Tuberculosis is one of the serious airborne infectious diseases. Rifampicin is commonly used as anti-tuberculosis drug which creates drug-induced hepatotoxicity. Physiologically, liver maintains metabolic homeostasis and also regulates the detoxification process. The study of rifampicin mediated hepatotoxicity had been performed on male albino rat after its oral administration with a dose of 50 mg/kg body weight/day for 14 days. Several biochemical markers like serum glutamate pyruvate tranaminase (AST), serum glutamate oxaloacetate transaminase (ALT), alkaline phosphatase (ALP), lactate dehydrogenase (LDH), serum total protein, serum bilirubin, serum cholesterol were considered to evaluate the toxicity.

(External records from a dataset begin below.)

(** The nodes of a list that were handed out come back: each is in a list of the
    allocator or has been given back to the system. *)
Lemma allocator_free_spec s own al a node L :
  wf_arena s own -> allocators s !! al = Some a -> chain (nodes s) node L -> L <> [] -> NoDup L -> (forall n, n ∈ L -> own !! n = Some None) ->
  exists s' own', allocator_free s al node = Ok s' /\ wf_arena s' own' /\ (forall n, n ∈ L -> own' !! n = Some (Some al) \/ own' !! n = None) /\
    (forall n, n ∉ L -> own' !! n = own !! n) /\ untouched al L s s' own own'.
Proof.
  intros Hwf Ha Hc Hne Hnd Ho. unfold allocator_free, get_allocator. rewrite Ha. cbn [of_option rbind].
  assert (Hst : stage s al a (max_index a) (current_free_index a) = s).
  { unfold stage. rewrite insert_id; [by destruct s|]. rewrite Ha. by destruct a. }
  destruct (free_loop_spec al L (fuel_nodes s) s own a node (max_index a) (current_free_index a) NULL [] Ha) as
    (s1 & a1 & own1 & mi & cur & fl & Lf & -> & Ha1 & Hwf1 & Hcf & Hndf & Hgone & Hkept & Hsame & Hun); try done.
  { by rewrite Hst. } { by rewrite app_nil_r. } { by rewrite app_nil_r. } { unfold fuel_nodes. pose proof (chain_length _ _ _ Hc Hnd). lia. }
  rewrite app_nil_r in *. cbn [rbind]. unfold upd_allocator, get_allocator. rewrite Ha1. cbn [of_option rbind]. fold (stage s1 al a1 mi cur).
  destruct (free_list_spec (fuel_nodes (stage s1 al a1 mi cur)) (stage s1 al a1 mi cur) own1 fl Lf) as (s2 & own2 & -> & Hwf2 & Hal2 & Hdel & Hrest); try done.
  { intros n Hn. by apply Hgone. } { unfold fuel_nodes. pose proof (chain_length _ _ _ Hcf Hndf). cbn [stage nodes]. lia. }
  assert (HLf : forall n, n ∈ Lf -> n ∈ L) by (intros n Hn; by apply Hgone).
  exists s2, own2. split_and!; try done.
  - intros n Hn. destruct (decide (n ∈ Lf)) as [Hin|Hin]; [right; by apply Hdel|left]. destruct (Hrest n Hin) as [-> _]. destruct (Hkept n Hn); done.
  - intros n Hn. destruct (Hrest n) as [-> _]; [auto|]. by apply Hsame.
  - assert (Hout : forall n, n ∉ L -> own2 !! n = own !! n /\ nodes s2 !! n = nodes s1 !! n).
    { intros n Hn. destruct (Hrest n) as [-> ->]; [auto|]. split; [by apply Hsame|done]. }
    constructor.
    + intros n Hn. by rewrite (proj1 (Hout n Hn)).
    + intros n Hn Hon. rewrite (proj2 (Hout n Hn)). by apply (un_nodes _ _ _ _ _ _ Hun).
    + intros al' Hal. rewrite Hal2. cbn [stage allocators]. rewrite lookup_insert_ne by done. by apply (un_allocators _ _ _ _ _ _ Hun).
    + intros c Hc'. destruct (un_settings _ _ _ _ _ _ Hun c Hc') as (a1' & Ha1' & Hset). simplify_eq.
      exists (with_current cur (with_max_index mi a1)). rewrite Hal2. cbn [stage allocators]. by rewrite lookup_insert_eq.
Qed.

(** ** Allocators come and go *)

(** The arena without an allocator; its nodes count as handed out. *)
Definition dropped (s : arena) (al : Z) : arena := mkArena (nodes s) (delete al (allocators s)).
Definition released (own : owners) (al : Z) : owners := (fun o => if decide (o = Some al) then None else o) <$> own.

Lemma released_lookup own al n : released own al !! n = (fun o => if decide (o = Some al) then None else o) <$> own !! n.
Proof. apply lookup_fmap. Qed.

Lemma released_other own al n al' : al' <> al -> released own al !! n = Some (Some al') <-> own !! n = Some (Some al').
Proof.
  intros Hne. rewrite released_lookup. destruct (own !! n) as [o|]; cbn; [|done]. destruct (decide (o = Some al)) as [->|]; [|done].
  split; [done|]. intros [= ->]. done.
Qed.

Lemma released_handed own al n : released own al !! n = Some None <-> own !! n = Some None \/ own !! n = Some (Some al).
Proof.
  rewrite released_lookup. destruct (own !! n) as [o|]; cbn; [|by split; [|intros []]]. destruct (decide (o = Some al)) as [->|]; [split; auto|].
  split; [by left|]. intros [|]; [done|]. congruence.
Qed.

Lemma live_dropped s al b sb : (forall d, nodes s !! al = Some d -> False) -> live (dropped s al) !! b = Some sb -> live s !! b = Some sb.
Proof.
  intros Hno. rewrite !live_lookup. cbn [dropped nodes allocators]. destruct (nodes s !! b); [done|].
  destruct (decide (b = al)) as [->|Hb]; [by rewrite lookup_delete_eq|by rewrite lookup_delete_ne].
Qed.

Lemma wf_dropped s own al a : wf_arena s own -> allocators s !! al = Some a -> wf_arena (dropped s al) (released own al).
Proof.
  intros Hwf Ha. constructor; cbn [dropped nodes allocators].
  - apply (wf_nodes _ _ Hwf).
  - intros n. rewrite released_lookup, fmap_is_Some. apply (wf_owned _ _ Hwf).
  - intros n d Hd. destruct (decide (n = al)) as [->|Hn]; [by rewrite lookup_delete_eq|]. rewrite lookup_delete_ne by done. by apply (wf_apart _ _ Hwf _ d).
  - intros x y sx sy Hxy Hx Hy. assert (Hno : forall d, nodes s !! al = Some d -> False) by (intros d Hd%(wf_apart _ _ Hwf); congruence).
    by apply (wf_blocks _ _ Hwf x y); [|eapply live_dropped..].
  - intros al' c [_ Hc]%lookup_delete_Some. by apply (wf_not_null _ _ Hwf _ c).
  - intros al' c [Hne Hc]%lookup_delete_Some. destruct (wf_allocators _ _ Hwf _ _ Hc) as (F & HF & Hown). exists F. split; [done|].
    intros n. by rewrite released_other by done.
  - intros n al'. rewrite released_lookup. destruct (own !! n) as [o|] eqn:Ho; [|done]. cbn. destruct (decide (o = Some al)); [done|].
    intros [= ->]. rewrite lookup_delete_ne by congruence. by apply (wf_owner _ _ Hwf n).
Qed.

Section destroy.
Context (al : Z).

Lemma destroy_list_spec fuel : forall s a own p L i,
  allocators s !! al = Some a -> length (free a) = Z.to_nat MAX_INDEX -> 0 <= i < MAX_INDEX -> slot a i = Ok p -> chain (nodes s) p L -> NoDup L ->
  wf_arena (dropped s al) own -> (forall n, n ∈ L -> own !! n = Some None) -> (length L < fuel)%nat ->
  exists s' a' own', destroy_list fuel s al i = Ok s' /\ allocators s' = <[al := a']> (allocators s) /\ length (free a') = Z.to_nat MAX_INDEX /\
    (forall k, k <> Z.to_nat i -> free a' !! k = free a !! k) /\ wf_arena (dropped s' al) own' /\
    (forall n, n ∈ L -> own' !! n = None) /\ (forall n, n ∉ L -> own' !! n = own !! n /\ nodes s' !! n = nodes s !! n).
Proof.
  induction fuel as [|fuel IH]; intros s a own p L i Ha Hlen Hi Hslot Hc Hnd Hwf Ho Hf; [lia|]. cbn [destroy_list].
  cbn [read_link]. unfold get_allocator. rewrite Ha. cbn [of_option rbind]. rewrite Hslot. cbn [rbind].
  destruct (Z.eqb_spec p NULL) as [->|Hp].
  { apply chain_null in Hc as ->. exists s, a, own. split_and!; try done; [by rewrite insert_id|]. by intros n ?%not_elem_of_nil. }
  destruct (chain_nonempty _ _ _ Hc Hp) as (L' & d & -> & Hd & Hc'). apply NoDup_cons in Hnd as [Hn Hnd]. cbn [length] in Hf.
  unfold get_node. rewrite Hd. cbn [of_option rbind]. rewrite (write_slot al s a) by done. cbn [rbind]. unfold free_node, get_node. cbn [nodes allocators]. rewrite Hd. cbn [of_option rbind].
  set (a1 := with_free (<[Z.to_nat i := next d]> (free a)) a). set (s1 := mkArena (delete p (nodes s)) (<[al := a1]> (allocators s))).
  assert (Hwf1 : wf_arena (dropped s1 al) (delete p own)).
  { replace (dropped s1 al) with (mkArena (delete p (nodes (dropped s al))) (allocators (dropped s al))); [apply wf_delete; [done|apply Ho, list_elem_of_here]|].
    unfold dropped, s1. cbn [nodes allocators]. by rewrite delete_insert_eq. }
  assert (Hs1 : slot a1 i = Ok (next d)).
  { unfold slot. replace (0 <=? i) with true by lia. cbn [a1 with_free free]. rewrite list_lookup_insert_eq by (rewrite Hlen; lia). done. }
  destruct (IH s1 a1 (delete p own) (next d) L' i) as (s2 & a2 & own2 & -> & Hal2 & Hlen2 & Hk2 & Hwf2 & Hgone & Hkept); try done.
  - cbn [s1 allocators]. by rewrite lookup_insert_eq.
  - cbn [a1 with_free free]. by rewrite length_insert.
  - cbn [s1 nodes]. by apply chain_delete.
  - intros n Hin. rewrite lookup_delete_ne; [by apply Ho, list_elem_of_further|]. by intros ->.
  - lia.
  - exists s2, a2, own2. split_and!; try done.
    + rewrite Hal2. cbn [s1 allocators]. by rewrite insert_insert_eq.
    + intros k Hk. rewrite Hk2 by done. cbn [a1 with_free free]. by rewrite list_lookup_insert_ne.
    + intros n [-> |Hin]%elem_of_cons; [|by apply Hgone]. destruct (Hkept p Hn) as [-> _]. apply lookup_delete_eq.
    + intros n Hin. rewrite elem_of_cons in Hin. destruct (Hkept n) as [-> ->]; [tauto|]. cbn [s1 nodes]. rewrite !lookup_delete_ne; [done|intros ->; tauto..].
Qed.
End destroy.

Section destroy_all.
Context (al : Z).

(** The lists from [i] on, and what they hold. *)
Record lists_from (s : arena) (a : allocator_t) (own : owners) (F : list (list Z)) (i : nat) : Prop := {
  lf_heads k L : (i <= k)%nat -> F !! k = Some L -> exists p, free a !! k = Some p /\ chain (nodes s) p L;
  lf_nodup : Forall (@NoDup Z) F;
  lf_apart j k L K n : F !! j = Some L -> F !! k = Some K -> n ∈ L -> n ∈ K -> j = k;
  lf_handed k L n : (i <= k)%nat -> F !! k = Some L -> n ∈ L -> own !! n = Some None
}.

Significant elevation of level of AST (115.89%), ALT (134.40%), ALP (46.15%), serum cholesterol (91%) and bilirubin content (119.44%) had been observed in treated group compared with control group. High level of MDA content as lipid peroxidation marker was also been noticed in drug induced group. Histopathological studies had shown the disintegrated hepatolobular structure with dilated central vein. All these findings indicated that the selected dose of rifampicin is hepatotoxic; proper monitoring and care are essential during the treatment of tuberculosis.